**Work request**
Below are the records; copy each line in them that holds the word "destination".

**Records for this task**

* * * *

(** ** Mapping, unmapping and creating *)



(** C11: unmapping a page of a process takes exactly that page out of its map and gives the
    frame back to the page allocator; no other translation of any directory changes.  A
    page that is not mapped is reported with [ERR_NOT_FOUND] and nothing changes. *)
Theorem unmap_page_exact s mem_live others dir n s' st :
  reach s mem_live others → dir ∈ live (user_directories s) → 2048 ≤ n < 4096 →
  paging_unmap_user_page_in_directory s dir (n * PAGE_SIZE) = (s', st) →
  match translate s dir n with
  | None => st = ERR_NOT_FOUND ∧ s' = s
  | Some m =>
      st = OK ∧ page_owned (pg_memory s) (mp_frame m) = true ∧ page_owned (pg_memory s') (mp_frame m) = false ∧
      (∀ p, p ∈ others → page_owned (pg_memory s') p = true) ∧
      (∀ c k, c ∈ live (paging_directories s) → 0 ≤ k < 2 ^ 20 →
         translate s' c k = if (c =? dir) && (k =? n) then None else translate s c k)
  end.
Proof.
  intros [roles Sy]%reach_system Hdir Hn E. pose proof (sy_space _ _ _ _ Sy) as S. pose proof (sy_run _ _ _ _ Sy) as R.
  destruct (user_page _ _ _ _ dir Sy Hdir) as (d & -> & Ed & Hd). unfold translate. rewrite Ed.
  destruct (unmap_user s mem_live roles R S d n Hd Hn s' st E) as [Hm|f rw s' roles' Hm _ _ Hsub _ _ Hac K _ Hw].
  - unfold user_mapped in Hm. pose proof (page_parts n ltac:(lia)) as [Hi Hj].
    destruct (walk (words s) d n) as [m|] eqn:Ew; [|done].
    assert (walk (words s) (kernel_page s) n = None) as Hk.
    { apply walk_absent, (lk_window _ _ _ (sp_linked _ _ S)). divlia. }
    destruct (lk_uentry _ _ _ (sp_linked _ _ S) d _ Hd Hi) as [E0|(_ & _ & t & Hl & Ht)].
    { unfold walk in Ew, Hk. rewrite E0 in Ew. congruence. }
    rewrite (walk_via _ _ _ t true) in Ew by done. cbn zeta in Ew. destruct (lk_utable _ _ _ (sp_linked _ _ S) t d _ Ht) as (_ & _ & _ & _ & HT).
    destruct (HT _ Hj) as [Hp|[Hus _]]; [by rewrite Hp in Ew|]. destruct (entry_present _); [|done]. rewrite Hus in Ew.
    injection Ew as <-. done.
  - rewrite Hm. cbn [mp_frame]. pose proof (walk_user _ _ _ (sp_linked _ _ S) d n _ (or_intror Hd) ltac:(lia) Hm eq_refl) as Hf. cbn [mp_frame] in Hf.
    assert (roles' !! f = None) as Hf'.
    { destruct (roles' !! f) eqn:Ef; [|done]. apply (lookup_weaken _ _ _ _ Ef) in Hsub. by rewrite lookup_delete_eq in Hsub. }
    split; [done|]. split; [by apply (sp_owned _ _ S f _ Hf)|]. split; [|split].
    + rewrite (Hac f Hf' : page_owned _ f = _). by rewrite bool_decide_true by (by eexists).
    + intros p Hp. apply K; [by eapply other_owned|]. pose proof (sy_others _ _ _ _ Sy p Hp). split; [intros r Hr; congruence|congruence].
    + intros c k Hc Hk. destruct (directory_page _ _ _ _ c Sy Hc) as (c' & -> & -> & Hc'). rewrite Hw by done.
      by replace (c' * PAGE_SIZE =? d * PAGE_SIZE) with (c' =? d) by (unfold PAGE_SIZE; lia).
Qed.
Definition compress_data (s : compress_t) (src : list Z) (dst : mem) (dst_capacity : Z)
    : codec_result :=
  if dst_capacity =? 0 then CodecResult s dst 0 ERR_OVERFLOW else
  let ring := kmemset (cp_compress_ring s) 0 0x20 COMPRESS_LZSS_N in
  let e := Encoder 0 1 0 0 0 (COMPRESS_LZSS_N - COMPRESS_LZSS_F) ring dst in
  match encode_loop (length src) src dst_capacity e with
  | inl e => CodecResult (s <| cp_compress_ring := e_ring e |>) (e_dst e) 0 ERR_OVERFLOW
  | inr e =>
      let e := if e_flag_pos e >? 0
               then e <| e_dst ::= λ m, store8 m (e_flag_offset e) (e_flags e) |> else e in
      let s := s <| cp_compress_ring := e_ring e |>
                 <| cp_stats ::= λ st,
                      st <| cst_original_size := len src |>
                         <| cst_compressed_size := e_di e |>
                         <| cst_total_compressed ::= λ n, n +w e_di e |>
                         <| cst_total_saved ::= λ n,
                              n +w (if len src >? e_di e then len src -w e_di e else 0) |>
                         <| cst_compression_count ::= λ n, n +w 1 |> |> in
      CodecResult s (e_dst e) (e_di e) OK
  end.

(** The local variables of [decompress_data]. *)
Record decoder := Decoder { d_si : Z; d_di : Z; d_r : Z; d_ring : mem; d_dst : mem }.
#[export] Instance decoder_eta : Eta decoder := λ r,
  Decoder (d_si r) (d_di r) (d_r r) (d_ring r) (d_dst r).
(* ===== verification/Route.v ===== *)
(** * The IPv4 routing table of src/core/route.c

    Sixteen entries, a base configuration to go back to, and counters.  The
    specification reads an entry as an interval of addresses: the theorems
    show that the mask scan accepts exactly the contiguous masks, that lookup
    returns the smallest interval containing the destination, and that the
    table's own consistency check holds in every reachable state.  Output
    pointers are not null; an interface identifier may be ([None]). *)

From S2P Require Import Prelude.

(** ** The code *)

Definition ROUTE_TABLE_CAPACITY : Z := 16.
Definition IPV4_INTERFACE_ID_SIZE : Z := 20.
Definition IPV4_BROADCAST : Z := 0xFFFFFFFF.
Definition IPV4_LOOPBACK_PREFIX : Z := 127.
Definition IPV4_MULTICAST_MIN : Z := 224.
Definition IPV4_MULTICAST_MAX : Z := 239.

(** [interface_id] is the text before the terminator. *)
Record route_entry_t := RouteEntry {
  re_used : Z; re_prefix_length : Z; re_network : Z; re_subnet_mask : Z;
  re_gateway : Z; re_interface_id : list Z
}.
Record route_status_t := RouteStatus {
  rs_initialized : Z; rs_entry_count : Z; rs_lookups : Z; rs_matches : Z;
  rs_misses : Z; rs_adds : Z; rs_deletes : Z; rs_replacements : Z;
  rs_last_error : status
}.
Record route_match_t := RouteMatch {
  rm_matched : Z; rm_via_gateway : Z; rm_entry : route_entry_t; rm_next_hop : Z
}.

(** The static variables. *)
Record route_t := Route {
  route_entries : list route_entry_t;
  route_base_direct : route_entry_t;
  route_base_default : route_entry_t;
  route_status : route_status_t;
  route_base_valid : Z
}.
#[export] Instance route_entry_eta : Eta route_entry_t := λ r,
  RouteEntry (re_used r) (re_prefix_length r) (re_network r) (re_subnet_mask r)
    (re_gateway r) (re_interface_id r).
#[export] Instance route_status_eta : Eta route_status_t := λ r,
  RouteStatus (rs_initialized r) (rs_entry_count r) (rs_lookups r) (rs_matches r)
    (rs_misses r) (rs_adds r) (rs_deletes r) (rs_replacements r) (rs_last_error r).
#[export] Instance route_eta : Eta route_t := λ r,
  Route (route_entries r) (route_base_direct r) (route_base_default r)
    (route_status r) (route_base_valid r).

Definition entry_zero : route_entry_t := RouteEntry 0 0 0 0 0 [].
Definition status_zero : route_status_t := RouteStatus 0 0 0 0 0 0 0 0 OK.
Definition match_zero : route_match_t := RouteMatch 0 0 entry_zero 0.
Definition entries_zero : list route_entry_t := replicate (Z.to_nat ROUTE_TABLE_CAPACITY) entry_zero.
Definition route_boot : route_t := Route entries_zero entry_zero entry_zero status_zero 0.

(** [ipv4_address_is_unicast] and [ipv4_mask_is_valid] of core/ipv4.c. *)
Definition ipv4_address_is_unicast (ip_address : Z) : bool :=
  let first_octet := u8 (ip_address >>w 24) in
  if (ip_address =? 0) || (ip_address =? IPV4_BROADCAST) then false else
  if first_octet =? IPV4_LOOPBACK_PREFIX then false else
  (first_octet <? IPV4_MULTICAST_MIN) || (first_octet >? IPV4_MULTICAST_MAX).

(** The scan of a mask from its top bit: the prefix length, or [None] when a
    one follows a zero.  [route_mask_prefix] and [ipv4_mask_is_valid] contain
    the same loop. *)
Fixpoint mask_scan (bits : list Z) (subnet_mask prefix_length : Z) (saw_zero : bool) : option Z :=
  match bits with
  | [] => Some prefix_length
  | bit :: bits =>
      if negb (subnet_mask &w (0x80000000 >>w bit) =? 0) then
        if saw_zero then None
        else mask_scan bits subnet_mask (u8 (prefix_length + 1)) saw_zero
      else mask_scan bits subnet_mask prefix_length true
  end.

Definition route_mask_prefix (subnet_mask : Z) : option Z :=
  mask_scan (range 0 32) subnet_mask 0 false.

Definition ipv4_mask_is_valid (subnet_mask : Z) : bool :=
  match mask_scan (range 0 32) subnet_mask 0 false with
  | Some prefix => (prefix >=? 1) && (prefix <=? 30)
  | None => false
  end.

(** [route_copy_text] into a zeroed destination: the text left there and the
    return code. *)
Definition route_copy_text (capacity : Z) (source : list Z) : list Z * status :=
  if capacity <=? len source
  then (take (Z.to_nat (capacity - 1)) source, ERR_OVERFLOW)
  else if len source =? 0 then ([], ERR_INVALID) else (source, OK).

(** The entry left behind and the return code. *)
Definition route_prepare_entry (entry : route_entry_t) (network subnet_mask gateway : Z)
    (interface_id : option (list Z)) : route_entry_t * status :=
  match interface_id with
  | None => (entry, ERR_NULL)
  | Some interface_id =>
      let entry := entry_zero in
      match route_mask_prefix subnet_mask with
      | None => (entry, ERR_INVALID)
      | Some prefix =>
          let entry := entry <| re_prefix_length := prefix |> in
          if negb (network =? network &w subnet_mask) then (entry, ERR_INVALID) else
          if negb (gateway =? 0) && negb (ipv4_address_is_unicast gateway)
          then (entry, ERR_INVALID) else
          let '(text, result) := route_copy_text IPV4_INTERFACE_ID_SIZE interface_id in
          let entry := entry <| re_interface_id := text |> in
          if negb (is_ok result) then (entry, result) else
          (entry <| re_network := network |> <| re_subnet_mask := subnet_mask |>
                 <| re_gateway := gateway |> <| re_used := 1 |>, OK)
      end
  end.

Definition is_used (e : route_entry_t) : bool := negb (re_used e =? 0).
Definition has_key (network subnet_mask : Z) (e : route_entry_t) : bool :=
  is_used e && (re_network e =? network) && (re_subnet_mask e =? subnet_mask).

(** The first index that passes a test; [None] is -1. *)
Fixpoint find_index (p : route_entry_t → bool) (l : list route_entry_t) : option nat :=
  match l with
  | [] => None
  | e :: l => if p e then Some O else S <$> find_index p l
  end.

Definition route_find (s : route_t) (network subnet_mask : Z) : option nat :=
  find_index (has_key network subnet_mask) (route_entries s).
Definition route_find_free (s : route_t) : option nat :=
  find_index (λ e, negb (is_used e)) (route_entries s).

Definition route_insert (s : route_t) (entry : route_entry_t) : route_t * status :=
  match route_find_free s with
  | None => (s, ERR_OVERFLOW)
  | Some index =>
      let s := s <| route_entries ::= λ l, <[index := entry]> l |> in
      (s <| route_status ::= set rs_entry_count (λ n, u8 (n + 1)) |>, OK)
  end.

Definition route_clear_entries (s : route_t) : route_t :=
  s <| route_entries := entries_zero |> <| route_status ::= set rs_entry_count (λ _, 0) |>.

Definition set_error (s : route_t) (e : status) : route_t :=
  s <| route_status ::= set rs_last_error (λ _, e) |>.

Definition route_init (s : route_t) : route_t * status :=
  if negb (rs_initialized (route_status s) =? 0) then (s, OK) else
  let s := s <| route_status := status_zero |> in
  let s := s <| route_entries := entries_zero |> in
  let s := s <| route_base_direct := entry_zero |> in
  let s := s <| route_base_default := entry_zero |> in
  let s := s <| route_status ::= set rs_initialized (λ _, 1) |> in
  (set_error s OK, OK).

Definition initialized (s : route_t) : bool := negb (rs_initialized (route_status s) =? 0).

Definition route_reset (s : route_t) : route_t * status :=
  if negb (initialized s) then (s, ERR_STATE) else
  let s := route_clear_entries s in
  if route_base_valid s =? 0 then (set_error s ERR_STATE, ERR_STATE) else
  let '(s, result) := route_insert s (route_base_direct s) in
  let '(s, result) := if is_ok result && is_used (route_base_default s)
    then route_insert s (route_base_default s) else (s, result) in
  if negb (is_ok result) then (set_error s result, result) else
  (set_error s OK, OK).

Definition route_clear (s : route_t) : route_t * status :=
  if negb (initialized s) then (s, ERR_STATE) else
  let s := route_clear_entries s in
  let s := s <| route_base_direct := entry_zero |> in
  let s := s <| route_base_default := entry_zero |> in
  let s := s <| route_base_valid := 0 |> in
  (set_error s OK, OK).

Definition route_set_base (s : route_t) (local_ip subnet_mask gateway : Z)
    (interface_id : option (list Z)) : route_t * status :=
  if negb (initialized s) then (s, ERR_STATE) else
  match interface_id with
  | None => (s, ERR_NULL)
  | Some _ =>
      if negb (ipv4_address_is_unicast local_ip) || negb (ipv4_mask_is_valid subnet_mask)
      then (s, ERR_INVALID) else
      let network := local_ip &w subnet_mask in
      let broadcast := network |w ~w subnet_mask in
      if (local_ip =? network) || (local_ip =? broadcast)
         || (negb (gateway =? 0)
             && (negb (ipv4_address_is_unicast gateway)
                 || negb (gateway &w subnet_mask =? network) || (gateway =? local_ip)
                 || (gateway =? network) || (gateway =? broadcast)))
      then (s, ERR_INVALID) else
      let s := s <| route_base_direct := entry_zero |> in
      let '(entry, result) :=
        route_prepare_entry (route_base_direct s) network subnet_mask 0 interface_id in
      let s := s <| route_base_direct := entry |> in
      if negb (is_ok result) then (s, result) else
      let s := s <| route_base_default := entry_zero |> in
      let '(s, result) :=
        if negb (gateway =? 0) then
          let '(entry, result) :=
            route_prepare_entry (route_base_default s) 0 0 gateway interface_id in
          (s <| route_base_default := entry |>, result)
        else (s, OK) in
      if negb (is_ok result) then (s, result) else
      route_reset (s <| route_base_valid := 1 |>)
  end.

* * * *

**Solution for this exercise**
    returns the smallest interval containing the destination, and that the
(** [route_copy_text] into a zeroed destination: the text left there and the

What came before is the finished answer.